During March 2020, the impacts of the COVID-19 pandemic (C-19) and the related
widespread reductions in economic activity began to temporarily affect our
business operations and the demand for our residential lots. However,
residential construction is designated an essential business as part of critical
infrastructure in almost all of the municipalities across the U.S. where we
operate. We have implemented operational protocols to comply with social
distancing and other health and safety standards as required by federal, state
and local government agencies, taking into consideration guidelines of the
Centers for Disease Control and Prevention and other public health authorities.

Our lot sales pace declined throughout late March and April 2020 as homebuilders
slowed their purchases of lots to adjust to expected lower levels of home sales
orders as a result of the pandemic. However, as economic activity and housing
market conditions began to improve, our lot sales pace increased during the last
half of fiscal 2020 and the first quarter of fiscal 2021. Although our lot sales
pace has improved, we remain cautious as to the ongoing impact of C-19 on our
operations and on the overall economy. There is significant uncertainty
regarding the extent to which and how long C-19 and its related effects will
impact the U.S. economy, capital markets and demand for our lots. The extent to
which C-19 impacts our operational and financial performance will depend on
future developments, including the duration and severity of C-19 and the impact
on our customers, trade partners and employees, all of which are highly
uncertain and cannot be predicted.

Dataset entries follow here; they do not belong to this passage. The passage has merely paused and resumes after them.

(* ===== verification/WorkerSample.v ===== *)
(** * A worker at work

    A worker with a version of one entity accepts a request, begins a transaction,
    reads with a cursor, saves, commits: the states in which the theorems on workers
    apply. *)

From S2P Require Import Prelude Json EntityValue Expr Types Builtin TypeSystem Policies Auth Http Query Sql Engine Crud V8Value Ops OpsSpec WorkerSpec TransactionSpec ProgressSpec JobsSpec.
From S2P Require QuerySpec CrudSpec EngineSpec.

Module WorkerSample.
#[local] Existing Instances Policies.Sample.regexes Policies.Sample.http_methods QuerySpec.Sample.floats
  QuerySpec.Sample.quotes CrudSpec.CrudSample.texts CrudSpec.CrudSample.plain CrudSpec.CrudSample.form
  EngineSpec.EngineSample.uuids EngineSpec.EngineSample.bytes EngineSpec.EngineSample.text_rows V8Value.V8Sample.v8.

Definition env : WorkerEnv :=
  {| we_type_system := ctx_type_system QuerySpec.Sample.ctx;
     we_policy_system := ctx_policy_system QuerySpec.Sample.ctx;
     we_version_id := "dev"; we_typescript_policies := false; we_target := Sqlite;
     we_new_v4 := EngineSpec.EngineSample.new_v4; we_read_filter _ _ := Ok None; we_fuel := 3 |}.

Definition request : HttpRequest :=
  {| hr_method := "POST"; hr_uri := "/posts"; hr_headers := []; hr_body := ""; hr_routing_path := "/posts"; hr_user_id := Some "u1" |}.
Definition job : VersionJob :=
  VJHttp {| job_version := "dev"; job_request := request; job_authentication := UserId "u1" |}.
Definition post : V8 :=
  V8Object [(KName "title", Some (V8String "t")); (KName "age", Some (V8Number (f64_of_Z 3))); (KName "owner", Some (V8Object [(KName "id", Some (V8String "u1"))]))].
Definition response : HttpResponse := {| hs_status := 200; hs_headers := []; hs_body := "saved" |}.

Abbreviation event := (Event (R := string)).

(** A job, under number 1, with a transaction, number 3, in the data context 4. *)
Definition begun : list event :=
  [EvCall CallAccept; EvSend job; EvSend (VJKafka {| ke_topic := "t"; ke_key := []; ke_value := [] |}); EvResume 0 AnsNone;
   EvCall (CallBegin 1); EvResume 2 (AnsDone (Ok tt))].
(** A cursor, under number 5, of which one of three rows was read; then a post is
    saved, by call 7. *)
Definition reading : list event :=
  [EvCall (CallQueryCreate (OpBaseEntity "Post") 1); EvCall (CallQueryNext 5);
   EvResume 6 (AnsRows [Ok "x"; Ok "y"; Ok "z"]); EvResume 6 AnsNone].
Definition saving : list event := [EvCall (CallStore "Post" post 1)].
(** The post is saved, by call 5, and committed, by call 6. *)
Definition saved : list event :=
  [EvCall (CallStore "Post" post 1); EvResume 5 AnsNone; EvResume 5 (AnsRows []); EvResume 5 AnsNone; EvResume 5 AnsNone].
Definition committed : list event := [EvCall (CallCommit 1); EvResume 6 (AnsDone (Ok tt))].

Fixpoint run (w : World (R:=string)) (es : list event) : option (World * list (event * Outcome)) :=
  match es with
  | [] => Some (w, [])
  | e :: es => '(w', o) ← step env w e; '(w'', trace) ← run w' es; Some (w'', (e, o) :: trace)
  end.

Lemma run_steps es w w' trace : run w es = Some (w', trace) -> steps env w trace w'.
Proof.
  revert w trace. induction es as [|e es IH]; intros w trace; cbn; [intros [= -> <-]; constructor|].
  destruct (step env w e) as [[w1 o]|] eqn:E; [|done]. cbn.
  destruct (run w1 es) as [[w2 tr]|] eqn:E2; [|done]. cbn. intros [= -> <-]. econstructor; [done|by apply IH].
Qed.

Definition after (es : list event) : World := match run world_new es with Some (w, _) => w | None => world_new end.
Definition outcomes (es : list event) : list Outcome := match run world_new es with Some (_, t) => t.*2 | None => [] end.

Lemma after_reachable es : (if run world_new es then true else false) = true -> reachable env (after es).
Proof.
  unfold after. destruct (run world_new es) as [[w trace]|] eqn:E; [|done]. intros _. exists trace. by eapply run_steps.
Qed.

Lemma run_reachable es es' : (if run world_new (es ++ es') then true else false) = true ->
  exists w trace, reachable env w /\ w = after es /\ run w es' = Some (after (es ++ es'), trace).
Proof.
  intros H. assert (forall w : World, run w (es ++ es') = ('(w1, t1) ← run w es; '(w2, t2) ← run w1 es'; Some (w2, t1 ++ t2))) as Happ.
  { clear. induction es as [|e es IH]; intros w; cbn; [by destruct (run w es') as [[]|]|].
    destruct (step env w e) as [[w1 o]|]; [|done]. cbn. rewrite IH. destruct (run w1 es) as [[w2 t]|]; [|done]. cbn.
    by destruct (run w2 es') as [[]|]. }
  unfold after. rewrite Happ in *. destruct (run world_new es) as [[w1 t1]|] eqn:E1; [|done]. cbn in *.
  destruct (run w1 es') as [[w2 t2]|] eqn:E2; [|done]. cbn. exists w1, t2. split; [exists t1; by eapply run_steps|by split].
Qed.

Lemma one_call (w : World) c : exists w' o, steps env w [(EvCall c, o)] w'.
Proof.
  destruct (call env w c) as [w' o] eqn:E. exists w', o. econstructor; [|constructor]. cbn [step]. by rewrite E.
Qed.

Definition the_job : Job :=
  {| j_info := JobHttp "POST" "/posts" [] (UserId "u1"); j_response_tx := true; j_current := Some 4 |}.
Definition the_ctx : DataCtx := {| dc_txn := 3; dc_info := j_info the_job |}.

Definition w_begun : World := after begun.
Definition w_saving : World := after (begun ++ reading ++ saving).
Definition w_stored : World := after (begun ++ [EvCall (CallStore "Post" post 1)]).
Definition w_answered : World := after (begun ++ [EvCall (CallRespond 1 response)]).
Definition w_committed : World := after (begun ++ saved ++ committed).

Lemma begun_ok : reachable env w_begun. Proof. apply after_reachable. vm_compute. reflexivity. Qed.
Lemma saving_ok : reachable env w_saving. Proof. apply after_reachable. vm_compute. reflexivity. Qed.
Lemma committed_ok : reachable env w_committed. Proof. apply after_reachable. vm_compute. reflexivity. Qed.

Lemma begun_job : get_job w_begun 1 = Ok the_job. Proof. vm_compute. reflexivity. Qed.
Lemma begun_ctx : w_ctxs w_begun !! 4 = Some the_ctx. Proof. vm_compute. reflexivity. Qed.
Lemma saving_job : get_job w_saving 1 = Ok the_job. Proof. vm_compute. reflexivity. Qed.
Lemma saving_ctx : w_ctxs w_saving !! 4 = Some the_ctx. Proof. vm_compute. reflexivity. Qed.

(** The save waits for the lock that the cursor has. *)
Lemma saving_op : exists b, w_ops w_saving !! 7 = Some (OpRun (Some 1) (Some 4) 3 (Outside (Lock b))).
Proof.
  assert ((match w_ops w_saving !! 7 with Some (OpRun (Some 1) (Some 4) 3 (Outside (Lock _))) => true | _ => false end) = true) as H
    by (vm_compute; reflexivity).
  destruct (w_ops w_saving !! 7) as [[| |[[|[|]]|] [[|[|[|[|[|]]]]]|] [|[|[|[|]]]] [[|b|]|]| |]|]; try discriminate H. by exists b.
Qed.

Lemma saving_stream : exists s, w_streams w_saving !! 5 = Some s /\ stream_locks 3 s.
Proof.
  assert (match w_streams w_saving !! 5 with Some s => bool_decide (stream_locks 3 s) | None => false end = true) as H
    by (vm_compute; reflexivity).
  destruct (w_streams w_saving !! 5) as [s|]; [|done]. exists s. split; [done|]. by apply bool_decide_eq_true in H.
Qed.

Lemma saving_next : forall k, w_ops w_saving !! k <> Some (OpNext 5).
Proof.
  assert (forallb (fun ko => match ko.2 with OpNext _ => false | _ => true end) (map_to_list (w_ops w_saving)) = true) as H
    by (vm_compute; reflexivity).
  intros k Hk. apply elem_of_map_to_list, list_elem_of_In in Hk. rewrite forallb_forall in H. by apply H in Hk.
Qed.
End WorkerSample.

#[local] Existing Instances Policies.Sample.regexes Policies.Sample.http_methods QuerySpec.Sample.floats
  QuerySpec.Sample.quotes CrudSpec.CrudSample.texts CrudSpec.CrudSample.plain CrudSpec.CrudSample.form
  EngineSpec.EngineSample.uuids EngineSpec.EngineSample.bytes EngineSpec.EngineSample.text_rows V8Value.V8Sample.v8.

Lemma worker_refines_transactions_witness : exists w o w' ts,
  step WorkerSample.env w (EvResume 6 (AnsDone (Ok tt))) = Some (w', o) /\
  store_run (store_of w) ([Commit 3] ++ (Rollback <$> ts)) = Some (store_of w').
Proof.
  destruct (WorkerSample.run_reachable (WorkerSample.begun ++ WorkerSample.saved ++ [EvCall (CallCommit 1)])
    [EvResume 6 (AnsDone (Ok tt))]) as (w & trace & Hr & Hw & Hrun); [vm_compute; reflexivity|].
  cbn [WorkerSample.run] in Hrun. destruct (step WorkerSample.env w _) as [[w' o]|] eqn:E; [|discriminate Hrun].
  exists w, o, w'. destruct (worker_refines_transactions WorkerSample.env w w' _ o Hr E) as (ts & _ & _ & H).
  exists ts. split; [exact E|].
  assert (demanded w (EvResume 6 (AnsDone (Ok tt))) = [Commit 3]) as Hd by (rewrite Hw; vm_compute; reflexivity).
  rewrite <- Hd. exact H.
Defined.

Lemma committed_for_good_witness : exists log, (3, log) ∈ w_committed WorkerSample.w_committed /\
  holds_txn WorkerSample.w_committed 3 = false /\ w_txns WorkerSample.w_committed !! 3 = None.
Proof.
  assert (existsb (fun tl => Nat.eqb tl.1 3) (w_committed WorkerSample.w_committed) = true) as H by (vm_compute; reflexivity).
  apply existsb_exists in H as ([t log] & Hin & Ht%Nat.eqb_eq). cbn in Ht. subst t. apply list_elem_of_In in Hin.
  exists log. split; [exact Hin|].
  apply (committed_for_good WorkerSample.env WorkerSample.w_committed WorkerSample.w_committed [] 3 log WorkerSample.committed_ok
    (steps_nil _ _) Hin).
Defined.

Lemma commit_transaction_spec_witness : exists w' o, op_chisel_commit_transaction WorkerSample.w_saving 1 = (w', o) /\
  forall trace w'' log, steps WorkerSample.env w' trace w'' -> (3, log) ∉ w_committed w''.
Proof.
  pose proof (commit_transaction_spec WorkerSample.env WorkerSample.w_saving 1 WorkerSample.the_job 4 WorkerSample.the_ctx
    WorkerSample.saving_ok WorkerSample.saving_job eq_refl WorkerSample.saving_ctx) as H.
  assert (ops_hold_ctx WorkerSample.w_saving 4 = true) as Hh by (vm_compute; reflexivity).
  destruct (op_chisel_commit_transaction WorkerSample.w_saving 1) as [w' o]. exists w', o. split; [reflexivity|].
  rewrite Hh in H. apply H.
Defined.

Lemma rollback_never_commits_witness : exists w' o, op_chisel_rollback_transaction WorkerSample.w_begun 1 = (w', o) /\
  forall trace w'' log, steps WorkerSample.env w' trace w'' -> (3, log) ∉ w_committed w''.
Proof.
  pose proof (rollback_never_commits WorkerSample.env WorkerSample.w_begun 1 WorkerSample.the_job 4 WorkerSample.the_ctx
    WorkerSample.begun_ok WorkerSample.begun_job eq_refl WorkerSample.begun_ctx) as H.
  destruct (op_chisel_rollback_transaction WorkerSample.w_begun 1) as [w' o]. exists w', o. split; [reflexivity|]. apply H.
Defined.

Lemma ops_progress_witness : exists w o, w_ops w !! 5 = Some o /\ reachable WorkerSample.env w /\
  ends WorkerSample.env 5 w.
Proof.
  assert (match w_ops WorkerSample.w_stored !! 5 with Some OpAccept | None => false | _ => true end = true) as Ho
    by (vm_compute; reflexivity).
  assert (w_streams WorkerSample.w_stored = ∅) as Hs by (vm_compute; reflexivity).
  assert (reachable WorkerSample.env WorkerSample.w_stored) as Hr by (apply WorkerSample.after_reachable; vm_compute; reflexivity).
  revert Ho Hs Hr. generalize WorkerSample.w_stored. intros w Ho Hs Hr.
  destruct (w_ops w !! 5) as [o|] eqn:Ei; [|discriminate Ho]. exists w, o. split; [exact Ei|]. split; [exact Hr|].
  apply (ops_progress WorkerSample.env w 5 o); [exact Hr|exact Ei|by intros ->|].
  intros t r s _ Hrs. rewrite Hs in Hrs. discriminate Hrs.
Defined.

Lemma open_stream_starves_witness : exists b w' trace,
  steps WorkerSample.env WorkerSample.w_saving trace w' /\
  w_ops w' !! 7 = Some (OpRun (Some 1) (Some 4) 3 (Outside (Lock b))).
Proof.
  destruct WorkerSample.saving_op as [b Hb]. destruct WorkerSample.saving_stream as (s & Hs & Hl).
  destruct (WorkerSample.one_call WorkerSample.w_saving (CallCommit 1)) as (w' & o & Hsteps).
  assert (Forall (fun eo => leaves 5 eo.1) [(EvCall (R := string) (CallCommit 1), o)]) as Hlv by (repeat constructor).
  revert Hsteps Hlv. generalize [(EvCall (R := string) (CallCommit 1), o)]. intros trace Hsteps Hlv.
  exists b, w', trace. split; [exact Hsteps|].
  apply (open_stream_starves WorkerSample.env WorkerSample.w_saving w' trace 5 s 3 7 (Some 1) (Some 4) b WorkerSample.saving_ok);
    [|exact Hs|exact Hl|exact WorkerSample.saving_next|exact Hb|exact Hsteps|exact Hlv].
  apply (bool_decide_unpack _). vm_compute. exact I.
Defined.

Lemma jobs_in_order_witness : exists trace jobs rids, steps WorkerSample.env world_new trace WorkerSample.w_begun /\
  sent trace = jobs ++ w_queue WorkerSample.w_begun /\ given WorkerSample.env world_new trace = zip_with accepted jobs rids.
Proof.
  destruct WorkerSample.begun_ok as [trace Ht]. exists trace.
  destruct (jobs_in_order WorkerSample.env WorkerSample.w_begun trace Ht) as (jobs & rids & H1 & H2 & _).
  exists jobs, rids. split; [exact Ht|split; [exact H1|exact H2]].
Defined.

Lemma responses_once_witness :
  exists w' e, op_chisel_http_respond WorkerSample.w_answered 1 WorkerSample.response = (w', Returned None (Err e)) /\
    w_responses w' = w_responses WorkerSample.w_answered.
Proof.
  assert (reachable WorkerSample.env WorkerSample.w_answered) as Hr by (apply WorkerSample.after_reachable; vm_compute; reflexivity).
  assert (get_job WorkerSample.w_answered 1 =
    Ok {| j_info := j_info WorkerSample.the_job; j_response_tx := false; j_current := Some 4 |}) as Hj by (vm_compute; reflexivity).
  assert (w_responses WorkerSample.w_answered = [(1, WorkerSample.response)]) as Hw by (vm_compute; reflexivity).
  pose proof (responses_once WorkerSample.env WorkerSample.w_answered 1 WorkerSample.response _ Hr Hj) as H.
  destruct (op_chisel_http_respond WorkerSample.w_answered 1 WorkerSample.response) as [w' o].
  destruct H as (H1 & _ & ->); [left; exists WorkerSample.response; rewrite Hw; by left|].
  exists w'. eexists. split; [reflexivity|exact H1].
Defined.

If economic and housing market conditions are
adversely affected for a prolonged period due to C-19 or otherwise, we may be
required to evaluate our real estate for potential impairment. These evaluations
could result in impairment charges which could be significant.

We believe we are well positioned to effectively operate during changing economic conditions due to our low net leverage and strong liquidity position, our low overhead model and our strategic relationship with D.R. Horton.

Business Segment



We manage our operations through our real estate segment which is our core
business and generates substantially all of our revenues. The real estate
segment primarily acquires land and develops infrastructure for single-family
residential communities and generates revenues from sales of residential
single-family finished lots to local, regional and national homebuilders. We
have other business activities for which the related assets and operating
results are immaterial, and therefore, are included in our real estate segment.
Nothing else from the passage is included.